Reflections of a neophyte

Though baptized Presbyterian as an infant, I grew up without any discussion of, or experience with, Christianity at home. But I always believed in a higher order of things, and had a sense that this higher order was a benevolent force. In my late 20s, I began to understand that having faith in a power greater than myself was essential to my well-being.

When I later began working on a sheep farm, my faith in, understanding of and love for God grew tremendously. I cared for the flock, minding their health and safety, and felt great joy in their wellness, eventually coming to understand what the phrase “The Lord is my shepherd” truly means. What now seems so obvious was a revelation to me then: God loves us and cares for all of us. Just as a ewe cannot understand why I might give her shots or trim her hooves (it would be silly to think she could know), no more can I comprehend God’s plan for me.

Three years ago, I got married and started attending Mass at our neighborhood church with my husband and two teenaged stepsons. I began to enjoy it more and more, but I didn’t really understand what was going on or the doctrine behind it, and I didn’t feel a true sense of belonging. I wanted to know more and to share my family’s faith, and so I decided to become a Catholic.

My RCIA experience was marvelous in every way. The team presented information from perspectives that satisfied my intellect and invigorated my spirit. They shared their own inspirational faith stories and at every turn showed me the face of a gracious, merciful and loving God. Above all, they guided me with loving care toward a full and joyful faith. Since September, my devotion and desire for a deeper kinship with the Father, the Son and the Holy Spirit have grown exponentially. I approached Holy Week and my confirmation and first Communion with mounting anticipation.

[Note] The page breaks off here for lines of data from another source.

(** The join of Permission with a grant table, for one holder (a user for
    UserPermissionAccess, an agent for AgentPermissions). *)
Definition granted (grants : list (nat * nat)) (holder : nat) (p : Permission) : bool :=
  existsb (λ g, (fst g =? holder) && (snd g =? p_id p)) grants.

(** [User.get_direct_permissions] *)
Definition get_direct_permissions (db : DB) (self : User) : PermissionQuerySet :=
  granted (user_permission_access db) (u_id self).

(** [Agent.objects.get(user=self, is_active=True)] *)
Definition Agent_get_active_for (db : DB) (self : User) : result Agent :=
  match Agent_filter (by_user_active (u_id self)) db with
  | [] => Raise AgentDoesNotExist
  | [a] => Ok a
  | _ => Raise MultipleObjectsReturned
  end.

(** [User.get_agent_permissions] *)
Definition get_agent_permissions (db : DB) (self : User) : result PermissionQuerySet :=
  if negb (is_agent db self) then Ok qs_none
  else match Agent_get_active_for db self with
       | Ok agent => Ok (granted (agent_permissions db) (a_pk agent))
       | Raise AgentDoesNotExist => Ok qs_none
       | Raise e => Raise e
       end.

(** [User.get_all_permissions]: [(direct_perms | agent_perms).distinct()] *)
Definition get_all_permissions (db : DB) (self : User) : result PermissionQuerySet :=
  match get_agent_permissions db self with
  | Ok agent_perms => Ok (qs_or (get_direct_permissions db self) agent_perms)
  | Raise e => Raise e
  end.

(** [User.has_permission] *)
Definition has_permission (db : DB) (self : User) (permission_key : string) : result bool :=
  if is_superadmin self then Ok true
  else match get_all_permissions db self with
       | Ok all => Ok (qs_exists db (qs_filter_key permission_key all))
       | Raise e => Raise e
       end.

(* ===================================================================== *)
(** * utils/permissions.py *)
(* ===================================================================== *)

(** [check_user_permission(user, permission_key, organisation=None)];
    an Organisation instance is truthy, [None] is not. *)
Definition check_user_permission (db : DB) (user : User) (permission_key : string)
    (organisation : option nat) : result bool :=
  if is_superadmin user then Ok true
  else match organisation with
       | Some organisation_id =>
           if is_agent db user then
             match get_managed_organisation db user with
             | Some managed_org =>
                 if managed_org =? organisation_id
                 then has_permission db user permission_key
                 else Ok false
             | None => Ok false
             end
           else has_permission db user permission_key
       | None => has_permission db user permission_key
       end.

(** The rows of [Organisation.objects.filter(is_active=True)], as the set of
    their ids. *)
Definition active_organisations (db : DB) : gset nat :=
  dom (filter (λ kv, kv.2 = true) (organisations db)).

(** [userorganisation__user=user]: a UserOrganisation row joins them. *)
Definition is_member (db : DB) (uid oid : nat) : bool :=
  existsb (λ m, (fst m =? uid) && (snd m =? oid)) (user_organisations db).

(** [get_user_accessible_organisations(user)] *)
Definition get_user_accessible_organisations (db : DB) (user : User) : gset nat :=
  if is_superadmin user then active_organisations db
  else if is_agent db user then
    match get_managed_organisation db user with
    | Some managed_org => active_organisations db ∩ {[managed_org]}
    | None => ∅
    end
  else filter (λ oid, is_member db (u_id user) oid) (active_organisations db).

(** [can_user_access_organisation(user, organisation)] *)
Definition can_user_access_organisation (db : DB) (user : User) (organisation : nat) : bool :=
  bool_decide (organisation ∈ get_user_accessible_organisations db user).

(** [can_user_manage_organisation(user, organisation)] *)
Definition can_user_manage_organisation (db : DB) (user : User) (organisation : nat) : bool :=
  if is_superadmin user then true
  else if is_agent db user then
    match get_managed_organisation db user with
    | Some managed_org => managed_org =? organisation
    | None => false
    end
  else false.

(** [organisation.id] on the argument as Python has it: an Organisation, or
    [None], on which the attribute access raises AttributeError. *)
Definition organisation_id (organisation : option nat) : result nat :=
  match organisation with
  | Some oid => Ok oid
  | None => Raise AttributeError
  end.

(** [can_user_access_organisation(user, organisation)] on any argument:
    [organisation.id] is evaluated once the accessible set has been built.
    On an Organisation this is [can_user_access_organisation] above. *)
Definition can_user_access_organisation_obj (db : DB) (user : User)
    (organisation : option nat) : result bool :=
  let accessible_orgs := get_user_accessible_organisations db user in
  match organisation_id organisation with
  | Ok oid => Ok (bool_decide (oid ∈ accessible_orgs))
  | Raise e => Raise e
  end.

(** [can_user_manage_organisation(user, organisation)] on any argument:
    [managed_org and managed_org.id == organisation.id] reads
    [organisation.id] only when [managed_org] is there.  On an Organisation
    this is [can_user_manage_organisation] above. *)
Definition can_user_manage_organisation_obj (db : DB) (user : User)
    (organisation : option nat) : result bool :=
  if is_superadmin user then Ok true
  else if is_agent db user then
    match get_managed_organisation db user with
    | Some managed_org =>
        match organisation_id organisation with
        | Ok oid => Ok (managed_org =? oid)
        | Raise e => Raise e
        end
    | None => Ok false
    end
  else Ok false.

(** [is_user_agent_of_organisation(user, organisation)] *)
Definition is_user_agent_of_organisation (db : DB) (user : User) (organisation : nat) : bool :=
  if negb (is_agent db user) then false
  else match get_managed_organisation db user with
       | Some managed_org => managed_org =? organisation
       | None => false
       end.

(* ===================================================================== *)
(** * permissions.py: the gates *)
(* ===================================================================== *)

(** [request.user]: absent, the anonymous user, or an authenticated User. *)
Inductive RequestUser := NoUser | AnonymousUser | AuthUser (u : User).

It was a full week – listening to Archbishop O’Brien pray over the chrism with which we would be sealed; spending the Triduum at the Basilica of the Assumption in prayer, meditation and fellowship with family and new friends; praying the Stations of the Cross; being aware of the Passion of Christ in real time; seeing the empty Tabernacle and feeling the emptiness of the world without Christ – words fail.

But above all was the Easter Vigil: the Easter fire, the beautiful and dramatic readings, the darkness . . . and then, suddenly, the light, the flowers, and the Gloria. The music was transcendental, and I sang with my whole soul, filled with a greater joy than I’ve ever known.

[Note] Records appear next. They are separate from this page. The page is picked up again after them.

Definition wrap (w x : Z) : Z := x mod 2 ^ w.
Definition U64_MAX : Z := 18446744073709551615.
Definition USIZE_MAX : Z := U64_MAX.
Definition u64_add (a b : Z) : Z := wrap 64 (a + b).
Definition u64_shl (a k : Z) : Z := wrap 64 (Z.shiftl a k).
Definition u64_lt (x : Z) : bool := (0 <=? x) && (x <=? U64_MAX).
Definition checked_add (a b : Z) : option Z :=
  if a + b <=? U64_MAX then Some (a + b) else None.
Definition checked_sub (a b : Z) : option Z :=
  if b <=? a then Some (a - b) else None.
Definition saturating_sub (a b : Z) : Z := Z.max 0 (a - b).
Definition saturating_mul (a b : Z) : Z := Z.min (a * b) U64_MAX.

End MachineInts.

#[global] Arguments wrap : simpl never.
#[global] Arguments Z.shiftl : simpl never.
#[global] Arguments Z.shiftr : simpl never.
#[global] Arguments Z.land : simpl never.
#[global] Arguments Z.lor : simpl never.
#[global] Arguments u64_add : simpl never.
#[global] Arguments u64_shl : simpl never.

(** A low field of [k] bits beside a shifted one: the packing of tokens. *)
Lemma pack_low (k a b : Z) :
  (0 <= k -> 0 <= a -> 0 <= b < 2 ^ k -> Z.land (Z.lor (Z.shiftl a k) b) (Z.ones k) = b)%Z.
Proof.
  intros Hk Ha Hb. rewrite Z.land_ones by done.
  apply Z.bits_inj'. intros n Hn. destruct (Z.ltb_spec n k).
  - rewrite Z.mod_pow2_bits_low by lia. rewrite Z.lor_spec, Z.shiftl_spec_low by lia. done.
  - rewrite Z.mod_pow2_bits_high by lia. symmetry. rewrite <- (Z.mod_small b (2 ^ k)) by done.
    by rewrite Z.mod_pow2_bits_high by lia.
Qed.

Lemma pack_high (k a b : Z) :
  (0 <= k -> 0 <= a -> 0 <= b < 2 ^ k -> Z.shiftr (Z.lor (Z.shiftl a k) b) k = a)%Z.
Proof.
  intros Hk Ha Hb. rewrite Z.shiftr_lor, Z.shiftr_shiftl_l, Z.sub_diag, Z.shiftl_0_r by lia.
  rewrite (Z.shiftr_div_pow2 b), Z.div_small by done. apply Z.lor_0_r.
Qed.

(** ** Moments and deadlines

    [Instant]s are nanoseconds on the monotonic clock; [None] is no deadline. *)

Abbreviation instant := Z (only parsing).
Abbreviation deadline := (option Z) (only parsing).

(** [deadline.is_some_and(|at| Instant::now() >= at)] *)
Definition past (d : deadline) (now : instant) : bool :=
  match d with Some t => (t <=? now)%Z | None => false end.

(** The last moment an [Instant] can name: [i64] seconds and nanoseconds. *)
Definition INSTANT_MAX : Z := 9223372036854775807 * 1000000000 + 999999999.

(** [Instant::checked_add] *)
Definition instant_checked_add (now ns : Z) : option Z :=
  if (now + ns <=? INSTANT_MAX)%Z then Some (now + ns)%Z else None.

(** ** Reachability *)

(** An invariant of every step holds in every reachable state. *)
Lemma rtc_invariant {A} (R : relation A) (P : A -> Prop) :
  (forall x y, P x -> R x y -> P y) -> forall x y, rtc R x y -> P x -> P y.
Proof. intros Hstep x y H. induction H; eauto. Qed.

(** ** Tactics *)

(** Splits conjunctions, disjunctions and existentials in the context. *)
Ltac destr :=
  repeat match goal with
  | H : _ /\ _ |- _ => destruct H
  | H : exists _, _ |- _ => destruct H
  | H : _ \/ _ |- _ => destruct H
  | H : (_ && _)%bool = true |- _ => apply andb_true_iff in H
  | H : (_ || _)%bool = false |- _ => apply orb_false_iff in H
  end.

(** Case analysis on the conditions of the goal (not of the context). *)
Ltac case_goal :=
  match goal with |- context [if ?b then _ else _] => destruct b eqn:? end.

(** A singleton split in the middle has nothing on either side. *)
Lemma app_cons_singleton {A} (l1 l2 : list A) (x y : A) :
  l1 ++ x :: l2 = [y] -> l1 = [] /\ l2 = [] /\ x = y.
Proof.
  destruct l1 as [|z [|? l1]]; simpl; intros H; simplify_eq; auto.
Qed.

Lemma app_cons_not_nil' {A} (l1 l2 : list A) (x : A) : l1 ++ x :: l2 = [] -> False.
Proof. by destruct l1. Qed.

(** [alter] on a list, by what is there. *)
Lemma alter_insert {A} (f : A -> A) (i : nat) (l : list A) x : l !! i = Some x -> alter f i l = <[i := f x]> l.
Proof.
  intros H. apply list_eq. intros j. destruct (decide (j = i)) as [->|Hne].
  - rewrite list_lookup_alter, decide_True by done.
    rewrite list_lookup_insert_eq by (by eapply lookup_lt_Some). by rewrite H.
  - by rewrite list_lookup_alter_ne, list_lookup_insert_ne.
Qed.

Lemma alter_none {A} (f : A -> A) (i : nat) (l : list A) : l !! i = None -> alter f i l = l.
Proof.
  intros H. apply list_eq. intros j. destruct (decide (j = i)) as [->|Hne].
  - by rewrite list_lookup_alter, decide_True, H by done.
  - by rewrite list_lookup_alter_ne.
Qed.
(** A worker's own [wake] (in [begin_wait]) finds its task running, so it
    only marks it. *)
Lemma self_wake_running t pc t' n pc' :
  waker_step t pc = (t', n, pc') ->
  state t = 1 \/ state t = 3 -> running_pc (state t) (BSelf 0 true pc) = true ->
  n = 0%nat /\ (state t' = 1 \/ state t' = 3) /\
  (state t = 3 -> state t' = 3) /\ wait t' = wait t /\
  match pc' with
  | Some pc' => running_pc (state t') (BSelf 0 true pc') = true
  | None => state t' = 3
  end.
Proof.
  intros Hs Hst Hr. destruct t as [st w wk cd cl]; simpl in *.
  destruct pc as [v| |seen|]; simpl in *; try discriminate.
  - simplify_eq. simpl. tauto.
  - destruct Hst; subst; vm_compute in Hs; simplify_eq; simpl; tauto.
  - apply Z.eqb_eq in Hr. subst seen.
    destruct Hst; subst; vm_compute in Hs; simplify_eq; simpl; tauto.
Qed.

(** What a worker step does to the task's ownership. *)
Lemma worker_step_own t p nw pc t' n p' nw' pc' :
  worker_step t p nw pc = Some (t', n, p', nw', pc') ->
  Own (state t) 0 0 [pc] -> Own (state t') n 0 (option_list pc').
Proof.
  intros Hs Ho. inversion Ho as [|st pc0 Hst Hr| | |pc0 Hp|]; subst.
  - destruct pc; simpl in *; try discriminate Hr; simplify_eq; simpl;
      try (constructor; [done|]; done).
    + constructor; [done|]. by case_match.
    + destruct (claim_wait id t) as [t1|] eqn:Ec; simplify_eq; simpl; [|by constructor].
      unfold claim_wait in Ec. case_match; simplify_eq. by constructor.
    + destruct (waker_step t pc) as [[t1 n1] pc1] eqn:E. simplify_eq.
      destruct (self_wake_running _ _ _ _ _ E Hst Hr) as (-> & ? & ? & ? & Hn).
      simpl. constructor; [done|]. by destruct pc1.
    + case_match eqn:E; simplify_eq; simpl; constructor; auto.
      unfold RUNNING in E. destruct Hst as [Hst|Hst]; rewrite Hst in *; done.
    + apply own_held; auto.
    + apply own_held; auto.
    + apply own_done.
  - destruct Hp as [->| ->]; simpl in Hs; simplify_eq; simpl.
    + constructor; [auto|]. by destruct p'.
    + rewrite <- H. constructor.
Qed.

Throughout the sacraments of initiation, I was filled with a joyful peace. I loved renewing my own baptismal promises and watching the catechumens be baptized. I felt such warmth from Bishop Denis Madden as he anointed me, and I treasured the joy on the face of our pastor, Father Jeff Dauses, as we became “his” neophytes. As moved as I was by the entire experience, the tears flowed as I returned to my seat after receiving my first Communion. It was at this moment that I felt the fullness of Christ’s gift and the grace to receive it completely.

Since the Easter Vigil, I have been basking in the warmth of all these blessings. I have sung the Gloria continuously for a week – in traffic, making dinner, driving across fields on a tractor. I have felt more peaceful and less anxious. By Easter Wednesday, the coming Sunday seemed like it would never get here, so I went to morning Mass. It was wonderful to start a work day in full communion with the Lord and with a sign of peace from my Catholic brothers and sisters.

I entered RCIA last September to gain understanding and be unified in faith with my family. On Holy Saturday, I entered the church to gain fuller understanding of Christ’s love for us and unity with Him. At the beginning of the Easter Vigil, Bishop Madden told the congregation that they would be transformed that night – that we would leave different than when we entered. I was, and I am. He also asked us to listen to what God was whispering to us. To me, He whispered and sang and shouted that He is here at my side and that He loves me.

So now I find that Catholicism fits like my favorite slippers – cozy and warm, unpretentious and familiar. I think that maybe I have been Catholic my whole life and just didn’t know it yet.

Sara Hollands was received into the Catholic Church April 3 at the Basilica of the National Shrine of the Assumption of the Blessed Virgin Mary.